#### RAW DATA ####

(** C8.  With user names unique in the store, [password_matches] of both
    classes returns [True] exactly when a user of that name is stored with
    that very hash, and [False] otherwise, leaving the store as it is: it
    returns [False] when no user has the name and [False] when the stored
    hash differs.  Two failing calls, whatever their store, name and hash,
    return the same value. *)
Theorem password_matches_non_disclosure (self : Database) (t : Z)
    (w w' : world) (username password_ username' password_' : string) :
  can_connect self t w ->
  can_connect self t w' ->
  List.NoDup (map name (users (disk w))) ->
  List.NoDup (map name (users (disk w'))) ->
  let raw := SQLiteDatabase.password_matches self t username password_ w in
  let mapped := SQLAlchemyDatabase.password_matches self t username password_ w in
  let raw' := SQLiteDatabase.password_matches self t username' password_' w' in
  let mapped' := SQLAlchemyDatabase.password_matches self t username' password_' w' in
  fst raw = Return (valid_credentials (disk w) username password_) /\
  fst mapped = Return (valid_credentials (disk w) username password_) /\
  disk (snd raw) = disk w /\
  disk (snd mapped) = disk w /\
  ((forall u, In u (users (disk w)) -> name u <> username) ->
     fst raw = Return false /\ fst mapped = Return false) /\
  (forall u, In u (users (disk w)) -> name u = username ->
             password u <> password_ ->
     fst raw = Return false /\ fst mapped = Return false) /\
  (fst raw = Return true <->
     exists u, In u (users (disk w)) /\ name u = username /\
               password u = password_) /\
  (valid_credentials (disk w) username password_ = false ->
   valid_credentials (disk w') username' password_' = false ->
     fst raw = fst raw' /\ fst mapped = fst mapped').
Proof.
  intros Hcan Hcan' Hnd Hnd' raw mapped raw' mapped'.
  destruct (raw_password_matches self t w username password_ Hcan)
    as (wr & Hr & Hdr).
  destruct (mapped_password_matches self t w username password_ Hcan)
    as (wm & Hm & Hdm).
  destruct (raw_password_matches self t w' username' password_' Hcan')
    as (wr' & Hr' & _).
  destruct (mapped_password_matches self t w' username' password_' Hcan')
    as (wm' & Hm' & _).
  destruct (password_check_unique (disk w) username password_ Hnd) as [H1 H2].
  destruct (password_check_unique (disk w') username' password_' Hnd')
    as [H1' H2'].
  rewrite H1 in Hr. rewrite H2 in Hm. rewrite H1' in Hr'. rewrite H2' in Hm'.
  subst raw mapped raw' mapped'. rewrite Hr, Hm, Hr', Hm'. simpl.
  clear Hr Hm Hr' Hm' H1 H2 H1' H2'.
  assert (Hfalse : forall b : bool, b <> true -> @Return bool b = Return false)
    by (intros [] Hb; congruence).
  split; [reflexivity|]. split; [reflexivity|].
  split; [assumption|]. split; [assumption|].
  split; [|split; [|split]].
  - intros Hno.
    assert (Hv : valid_credentials (disk w) username password_ <> true).
    { intros Hv. apply valid_credentials_spec in Hv as (u & Hin & Hname & _).
      exact (Hno u Hin Hname). }
    split; apply Hfalse; assumption.
  - intros u Hin Hname Hdiff.
    assert (Hv : valid_credentials (disk w) username password_ <> true).
    { intros Hv. apply valid_credentials_spec in Hv as (u' & Hin' & Hname' & Hp').
      destruct (filter_name_unique (users (disk w)) username Hnd)
        as [Hnil|(u0 & _ & _ & Hone)].
      - assert (Hmem : In u (List.filter (fun u => String.eqb (name u) username)
                                         (users (disk w))))
          by (apply filter_In; split; [assumption | apply String.eqb_eq; assumption]).
        rewrite Hnil in Hmem. destruct Hmem.
      - assert (Hmem : In u (List.filter (fun u => String.eqb (name u) username)
                                         (users (disk w))))
          by (apply filter_In; split; [assumption | apply String.eqb_eq; assumption]).
        assert (Hmem' : In u' (List.filter (fun u => String.eqb (name u) username)
                                           (users (disk w))))
          by (apply filter_In; split; [assumption | apply String.eqb_eq; assumption]).
        rewrite Hone in Hmem, Hmem'.
        destruct Hmem as [<-|[]]. destruct Hmem' as [<-|[]]. contradiction. }
    split; apply Hfalse; assumption.
  - rewrite <- valid_credentials_spec. split; [intros [= ->]; reflexivity|].
    intros ->. reflexivity.
  - intros -> ->. split; reflexivity.
Qed.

####

#### [WHAT IS BEING ASKED]
With every line intact, output the listing above exactly.

#### [ANSWER FOR THIS EXERCISE]
(** C8.  With user names unique in the store, [password_matches] of both
    classes returns [True] exactly when a user of that name is stored with
    that very hash, and [False] otherwise, leaving the store as it is: it
    returns [False] when no user has the name and [False] when the stored
    hash differs.  Two failing calls, whatever their store, name and hash,
    return the same value. *)
Theorem password_matches_non_disclosure (self : Database) (t : Z)
    (w w' : world) (username password_ username' password_' : string) :
  can_connect self t w ->
  can_connect self t w' ->
  List.NoDup (map name (users (disk w))) ->
  List.NoDup (map name (users (disk w'))) ->
  let raw := SQLiteDatabase.password_matches self t username password_ w in
  let mapped := SQLAlchemyDatabase.password_matches self t username password_ w in
  let raw' := SQLiteDatabase.password_matches self t username' password_' w' in
  let mapped' := SQLAlchemyDatabase.password_matches self t username' password_' w' in
  fst raw = Return (valid_credentials (disk w) username password_) /\
  fst mapped = Return (valid_credentials (disk w) username password_) /\
  disk (snd raw) = disk w /\
  disk (snd mapped) = disk w /\
  ((forall u, In u (users (disk w)) -> name u <> username) ->
     fst raw = Return false /\ fst mapped = Return false) /\
  (forall u, In u (users (disk w)) -> name u = username ->
             password u <> password_ ->
     fst raw = Return false /\ fst mapped = Return false) /\
  (fst raw = Return true <->
     exists u, In u (users (disk w)) /\ name u = username /\
               password u = password_) /\
  (valid_credentials (disk w) username password_ = false ->
   valid_credentials (disk w') username' password_' = false ->
     fst raw = fst raw' /\ fst mapped = fst mapped').
Proof.
  intros Hcan Hcan' Hnd Hnd' raw mapped raw' mapped'.
  destruct (raw_password_matches self t w username password_ Hcan)
    as (wr & Hr & Hdr).
  destruct (mapped_password_matches self t w username password_ Hcan)
    as (wm & Hm & Hdm).
  destruct (raw_password_matches self t w' username' password_' Hcan')
    as (wr' & Hr' & _).
  destruct (mapped_password_matches self t w' username' password_' Hcan')
    as (wm' & Hm' & _).
  destruct (password_check_unique (disk w) username password_ Hnd) as [H1 H2].
  destruct (password_check_unique (disk w') username' password_' Hnd')
    as [H1' H2'].
  rewrite H1 in Hr. rewrite H2 in Hm. rewrite H1' in Hr'. rewrite H2' in Hm'.
  subst raw mapped raw' mapped'. rewrite Hr, Hm, Hr', Hm'. simpl.
  clear Hr Hm Hr' Hm' H1 H2 H1' H2'.
  assert (Hfalse : forall b : bool, b <> true -> @Return bool b = Return false)
    by (intros [] Hb; congruence).
  split; [reflexivity|]. split; [reflexivity|].
  split; [assumption|]. split; [assumption|].
  split; [|split; [|split]].
  - intros Hno.
    assert (Hv : valid_credentials (disk w) username password_ <> true).
    { intros Hv. apply valid_credentials_spec in Hv as (u & Hin & Hname & _).
      exact (Hno u Hin Hname). }
    split; apply Hfalse; assumption.
  - intros u Hin Hname Hdiff.
    assert (Hv : valid_credentials (disk w) username password_ <> true).
    { intros Hv. apply valid_credentials_spec in Hv as (u' & Hin' & Hname' & Hp').
      destruct (filter_name_unique (users (disk w)) username Hnd)
        as [Hnil|(u0 & _ & _ & Hone)].
      - assert (Hmem : In u (List.filter (fun u => String.eqb (name u) username)
                                         (users (disk w))))
          by (apply filter_In; split; [assumption | apply String.eqb_eq; assumption]).
        rewrite Hnil in Hmem. destruct Hmem.
      - assert (Hmem : In u (List.filter (fun u => String.eqb (name u) username)
                                         (users (disk w))))
          by (apply filter_In; split; [assumption | apply String.eqb_eq; assumption]).
        assert (Hmem' : In u' (List.filter (fun u => String.eqb (name u) username)
                                           (users (disk w))))
          by (apply filter_In; split; [assumption | apply String.eqb_eq; assumption]).
        rewrite Hone in Hmem, Hmem'.
        destruct Hmem as [<-|[]]. destruct Hmem' as [<-|[]]. contradiction. }
    split; apply Hfalse; assumption.
  - rewrite <- valid_credentials_spec. split; [intros [= ->]; reflexivity|].
    intros ->. reflexivity.
  - intros -> ->. split; reflexivity.
Qed.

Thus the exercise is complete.